玄関では支配人、副支配人と一緒にお出迎え
彼女は御殿場コースでキャディを始めて数年でGランクになった。同社では最高ランクで、5人しかいない。
2年間、八千代コースでキャディ教育に当たるため、転勤して単身赴任することになった。彼女はバツイチ。当時、小学校3年だったひとり娘の結愛ちゃんを御殿場に残して、千葉県に移り、ひとり暮らしを始めた。
彼女の座右の銘は「行雲流水」。空を行く雲のように、流れる水のごとく転勤した。
――太平洋クラブでは正確な距離をお客さまに伝えることが徹底されています。例えばバンカーとか池までの距離、打ち上げ、打ち下ろしの距離、どのキャディに聞いても正確な距離で答えられるようになっているんです。以前勤めていたゴルフ場ですと、「だいたい200ヤード打っておけば池には入りません」みたいなざっくりした距離感を教えればよかった。けれど、ここでは「池まで185ヤードです」とはっきり答えなくてはならない。
コースガイドと資料を常に持っていて、正しい距離をご案内することになっています。ベテランでも新人キャディでもそこは同じです。

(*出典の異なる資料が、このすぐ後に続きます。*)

(* ===== verification/Quota.v ===== *)
(** Usage quotas of providers: src/src/providers/quota.rs, with [estimate_cost]
    of src/src/utils/cost.rs.

    [f64] is the primitive binary64 of the kernel. The clock gives the key of a
    period as its formatted date ([QuotaWorld]); JSON and the file are the
    environment's: a write of a snapshot succeeds or changes nothing. *)

From Stdlib Require Import Floats Uint63.
From S2P Require Import Prelude Errors Provider Context Fallback.

#[local] Set Warnings "-inexact-float".

(** ** Costs *)

Record ModelPricing : Type := mkModelPricing {
  input_cost_per_million : float;
  output_cost_per_million : float;
}.

Definition default_pricing : gmap string ModelPricing :=
  list_to_map
    [ ("claude-sonnet-4-6", mkModelPricing 3 15);
      ("claude-sonnet-4-5-20250929", mkModelPricing 3 15);
      ("claude-3-5-sonnet-20241022", mkModelPricing 3 15);
      ("claude-opus-4-6", mkModelPricing 15 75);
      ("claude-3-opus-20240229", mkModelPricing 15 75);
      ("claude-3-haiku-20240307", mkModelPricing 0.25 1.25);
      ("gpt-5.1", mkModelPricing 2.5 10);
      ("gpt-4o-mini", mkModelPricing 0.15 0.6);
      ("gpt-4-turbo", mkModelPricing 10 30) ]%float.

Definition estimate_cost (model : string) (prompt_tokens completion_tokens : Z)
    (custom_pricing : gmap string ModelPricing) : option float :=
  let pricing := match custom_pricing !! model with Some p => Some p | None => default_pricing !! model end in
  match pricing with
  | Some p =>
    let input_cost := F64.mul (F64.div (F64.of_usize prompt_tokens) 1000000) (input_cost_per_million p) in
    let output_cost := F64.mul (F64.div (F64.of_usize completion_tokens) 1000000) (output_cost_per_million p) in
    Some (F64.add input_cost output_cost)
  | None => None
  end.

(** [u64 as f64]: the upper half of the range keeps a sticky bit. *)
Definition of_u64 (n : Z) : float :=
  if n <? 2 ^ 63 then F64.of_usize n
  else F64.mul 2 (F64.of_usize (Z.lor (Z.shiftr n 1) (Z.land n 1))).

(** [f64::max], which prefers a number to a NaN. *)
Definition fmax (a b : float) : float :=
  if PrimFloat.eqb a a then if F64.lt a b then b else a else b.

(** ** The store *)

Inductive QuotaPeriod : Type := Monthly | Daily.
Inductive QuotaAction : Type := Reject | Fallback | Warn.

Record QuotaConfig : Type := mkQuotaConfig {
  max_cost_usd : option float;
  max_tokens : option Z;
  period : QuotaPeriod;
  action : QuotaAction;
}.

Definition QuotaConfig_default : QuotaConfig := mkQuotaConfig None None Monthly Reject.

Record QuotaUsage : Type := mkQuotaUsage {
  period_key : string;
  cost_usd : float;
  tokens : Z;
}.

Inductive QuotaCheckResult : Type := QOk | Warning (pct : float) | Exceeded.

Definition WARNING_THRESHOLD : float := 0.8%float.

Notation State := (gmap string QuotaUsage).

Module QuotaStore.

Definition cost_pct (config : QuotaConfig) (usage : QuotaUsage) : float :=
  match max_cost_usd config with
  | Some max => if F64.lt 0 max then F64.div (cost_usd usage) max else 0%float
  | None => 0%float
  end.

Definition token_pct (config : QuotaConfig) (usage : QuotaUsage) : float :=
  match max_tokens config with
  | Some max => if 0 <? max then F64.div (of_u64 (tokens usage)) (of_u64 max) else 0%float
  | None => 0%float
  end.

Definition no_limits (config : QuotaConfig) : bool :=
  match max_cost_usd config, max_tokens config with None, None => true | _, _ => false end.

(** [current_key] is that of the period of the configuration. *)
Definition check (self : State) (provider : string) (config : QuotaConfig) (current_key : string)
    : QuotaCheckResult :=
  if no_limits config then QOk
  else
    match self !! provider with
    | Some usage =>
      if String.eqb (period_key usage) current_key then
        let max_pct := fmax (cost_pct config usage) (token_pct config usage) in
        if F64.le 1 max_pct then Exceeded
        else if F64.le WARNING_THRESHOLD max_pct then Warning max_pct
        else QOk
      else QOk
    | None => QOk
    end.

(** The update under the lock; the file is written after it. *)
Definition record (self : State) (provider current_key : string) (cost : float) (t : Z) : State :=
  let cost := if F64.lt 0 cost then cost else 0%float in
  let fresh := mkQuotaUsage current_key 0 0 in
  let entry := match self !! provider with
               | Some u => if String.eqb (period_key u) current_key then u else fresh
               | None => fresh
               end in
  <[provider := mkQuotaUsage (period_key entry) (F64.add (cost_usd entry) cost)
                  (wadd64 (tokens entry) t)]> self.

Definition reset_provider (self : State) (name : string) : State := delete name self.
Definition reset_all (self : State) : State := ∅.
End QuotaStore.

(** ** Histories *)

(** An update of the store, by any thread. *)
Inductive Op : Type :=
| Record_ (provider key : string) (cost : float) (t : Z)
| Reset (provider : string)
| ResetAll.

Definition run_op (s : State) (o : Op) : State :=
  match o with
  | Record_ p k c t => QuotaStore.record s p k c t
  | Reset p => QuotaStore.reset_provider s p
  | ResetAll => QuotaStore.reset_all s
  end.

Definition run (ops : list Op) : State := foldl run_op ∅ ops.

(** What was recorded for [p], the last first: the key of the last record, and
    the records under that key down to the last reset or another key. *)
Fixpoint last_key (p : string) (rev_ops : list Op) : option string :=
  match rev_ops with
  | [] => None
  | Record_ q k _ _ :: r => if String.eqb q p then Some k else last_key p r
  | Reset q :: r => if String.eqb q p then None else last_key p r
  | ResetAll :: _ => None
  end.

Fixpoint recent (p k : string) (rev_ops : list Op) : list (float * Z) :=
  match rev_ops with
  | [] => []
  | Record_ q k' c t :: r =>
    if String.eqb q p then if String.eqb k' k then recent p k r ++ [(c, t)] else []
    else recent p k r
  | Reset q :: r => if String.eqb q p then [] else recent p k r
  | ResetAll :: _ => []
  end.

Definition positive_part (c : float) : float := if F64.lt 0 c then c else 0%float.

Definition total (k : string) (records : list (float * Z)) : QuotaUsage :=
  mkQuotaUsage k (F64.sum (map (λ r, positive_part (fst r)) records))
    (foldl wadd64 0 (map snd records)).

Lemma total_snoc k records c t :
  total k (records ++ [(c, t)]) =
  mkQuotaUsage k (F64.add (cost_usd (total k records)) (positive_part c))
    (wadd64 (tokens (total k records)) t).
Proof. unfold total, F64.sum. rewrite !map_app, !foldl_app. done. Qed.

Lemma recent_no_key p k r : last_key p r = None → recent p k r = [].
Proof.
  induction r as [|[q k' c t|q|] r IH]; cbn; [done| | |done].
  - destruct (String.eqb q p); [done|]. apply IH.
  - destruct (String.eqb q p); [done|]. apply IH.
Qed.

Lemma recent_other_key p k k' r : last_key p r = Some k' → k' ≠ k → recent p k r = [].
Proof.
  induction r as [|[q k1 c t|q|] r IH]; cbn; [done| | |done].
  - destruct (String.eqb q p); [|apply IH]. intros [= ->] Hne. by destruct (String.eqb_spec k' k).
  - destruct (String.eqb q p); [done|apply IH].
Qed.

Lemma run_usage ops p :
  run ops !! p = (λ k, total k (recent p k (rev ops))) <$> last_key p (rev ops).
Proof.
  unfold run. induction ops as [|o ops IH] using rev_ind; [done|].
  rewrite foldl_snoc, rev_app_distr. cbn [rev app]. destruct o as [q k c t|q|]; cbn [run_op last_key recent].
  - unfold QuotaStore.record. destruct (String.eqb_spec q p) as [->|Hne].
    + rewrite lookup_insert_eq. cbn. rewrite String.eqb_refl, total_snoc. do 2 f_equal; rewrite IH.
      * destruct (last_key p (rev ops)) as [k'|]; cbn; [by destruct (String.eqb_spec k' k)|done].
      * destruct (last_key p (rev ops)) as [k'|] eqn:Hk; cbn.
        -- destruct (String.eqb_spec k' k) as [->|Hk']; [done|]. by rewrite (recent_other_key p k k').
        -- by rewrite recent_no_key.
      * destruct (last_key p (rev ops)) as [k'|] eqn:Hk; cbn.
        -- destruct (String.eqb_spec k' k) as [->|Hk']; [done|]. by rewrite (recent_other_key p k k').
        -- by rewrite recent_no_key.
    + rewrite lookup_insert_ne by done. exact IH.
  - unfold QuotaStore.reset_provider. destruct (String.eqb_spec q p) as [->|Hne].
    + by rewrite lookup_delete_eq.
    + rewrite lookup_delete_ne by done. exact IH.
  - done.
Qed.

(** ** The file *)

(** Threads update the memory under the lock and write the snapshot they took
    after they released it: the writes come in any order, and may fail. *)
Record Shared : Type := mkShared {
  memory : State;
  file : State;
  in_flight : list State;
}.

Inductive step : Shared → Shared → Prop :=
| step_op m f fl o : step (mkShared m f fl) (mkShared (run_op m o) f (fl ++ [run_op m o]))
| step_write m f l1 s l2 : step (mkShared m f (l1 ++ s :: l2)) (mkShared m s (l1 ++ l2))
| step_failed m f l1 s l2 : step (mkShared m f (l1 ++ s :: l2)) (mkShared m f (l1 ++ l2)).

(** Writes in the order of the updates. *)
Inductive ordered_step : Shared → Shared → Prop :=
| ordered_op m f fl o : ordered_step (mkShared m f fl) (mkShared (run_op m o) f (fl ++ [run_op m o]))
| ordered_write m f s fl : ordered_step (mkShared m f (s :: fl)) (mkShared m s fl).

Definition empty_store : Shared := mkShared ∅ ∅ [].

(** The memory holds a history, and what is or will be in the file parts of it. *)
Definition snapshots_of (ops : list Op) (c : Shared) : Prop :=
  memory c = run ops ∧ Forall (λ s, ∃ past, past `prefix_of` ops ∧ s = run past) (file c :: in_flight c).

Lemma run_snoc ops o : run (ops ++ [o]) = run_op (run ops) o.
Proof. apply foldl_snoc. Qed.

Lemma step_snapshots c c' ops :
  step c c' → snapshots_of ops c → ∃ ops', ops `prefix_of` ops' ∧ snapshots_of ops' c'.
Proof.
  intros Hs [Hm Hf]. destruct Hs as [m f fl o|m f l1 s l2|m f l1 s l2]; cbn in *.
  - exists (ops ++ [o]). split; [by eexists|]. split; cbn; [by rewrite run_snoc, Hm|].
    rewrite app_comm_cons. apply Forall_app. split.
    + eapply Forall_impl; [exact Hf|]. intros s (past & Hp & ->). exists past. split; [|done].
      etrans; [done|by eexists].
    + constructor; [|constructor]. exists (ops ++ [o]). by rewrite run_snoc, Hm.
  - exists ops. split; [done|]. split; [done|]. cbn. rewrite !Forall_cons, !Forall_app, !Forall_cons in *. naive_solver.
  - exists ops. split; [done|]. split; [done|]. cbn. rewrite !Forall_cons, !Forall_app, !Forall_cons in *. naive_solver.
Qed.

Lemma reachable_snapshots c : rtc step empty_store c → ∃ ops, snapshots_of ops c.
Proof.
  assert (∀ c0 c ops, rtc step c0 c → snapshots_of ops c0 → ∃ ops, snapshots_of ops c) as H.
  { intros c0 c1 ops Hr. revert ops. induction Hr as [|c0 c1 c2 Hs _ IH]; intros ops Ho; [by eexists|].
    destruct (step_snapshots c0 c1 ops Hs Ho) as (ops' & _ & Ho'). by apply (IH ops'). }
  intros Hr. apply (H _ _ [] Hr). split; [done|]. repeat constructor. by exists [].
Qed.

Lemma ordered_last c : rtc ordered_step empty_store c → last (file c :: in_flight c) = Some (memory c).
Proof.
  assert (∀ c0 c, rtc ordered_step c0 c → last (file c0 :: in_flight c0) = Some (memory c0) →
    last (file c :: in_flight c) = Some (memory c)) as H; [|by intros Hr; apply (H _ _ Hr)].
  intros c0 c1 Hr. induction Hr as [|c0 c1 c2 Hs _ IH]; [done|]. intros Hl. apply IH.
  destruct Hs as [m f fl o|m f s fl]; cbn in *; [|done].
  change (last ((f :: fl) ++ [run_op m o]) = Some (run_op m o)). by rewrite last_snoc.
Qed.

(** How much of the limits is used. *)
Definition used (config : QuotaConfig) (usage : QuotaUsage) : QuotaCheckResult :=
  let pct := fmax (QuotaStore.cost_pct config usage) (QuotaStore.token_pct config usage) in
  if F64.le 1 pct then Exceeded else if F64.le WARNING_THRESHOLD pct then Warning pct else QOk.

他のゴルフ場と違うのは玄関でお客さまのお迎えをすることです。支配人、副支配人と一緒に立ってお迎えして、お客さまのバッグ、お手荷物などは私たちがお預かりします。これはマルハンがスポンサーになる前から徹底していました。お帰りの際、お車にバッグを積みこむのもキャディの仕事です。ラウンド業務が終わった後のお見送りもやります。
小学3年生の娘を残して転勤を決意
――2017年から2年間、転勤して八千代コースで仕事をしていました。
「転勤してくれませんか?」と言われた時、娘が小学校3年生でした。私、離婚してシングルマザーです。結局、娘は両親が見てくれることになって、行くことに決めました。
転勤したのは、私は定年まで太平洋クラブで働きたいと思ったから。そのなかで2年間の転勤は必ず私にとってプラスになるし、ありがたい機会を与えていただいた。だから、挑戦したいと思いました。でも、話をいただいた直後は、やっぱり断るしかないかな、とも思った瞬間もあります。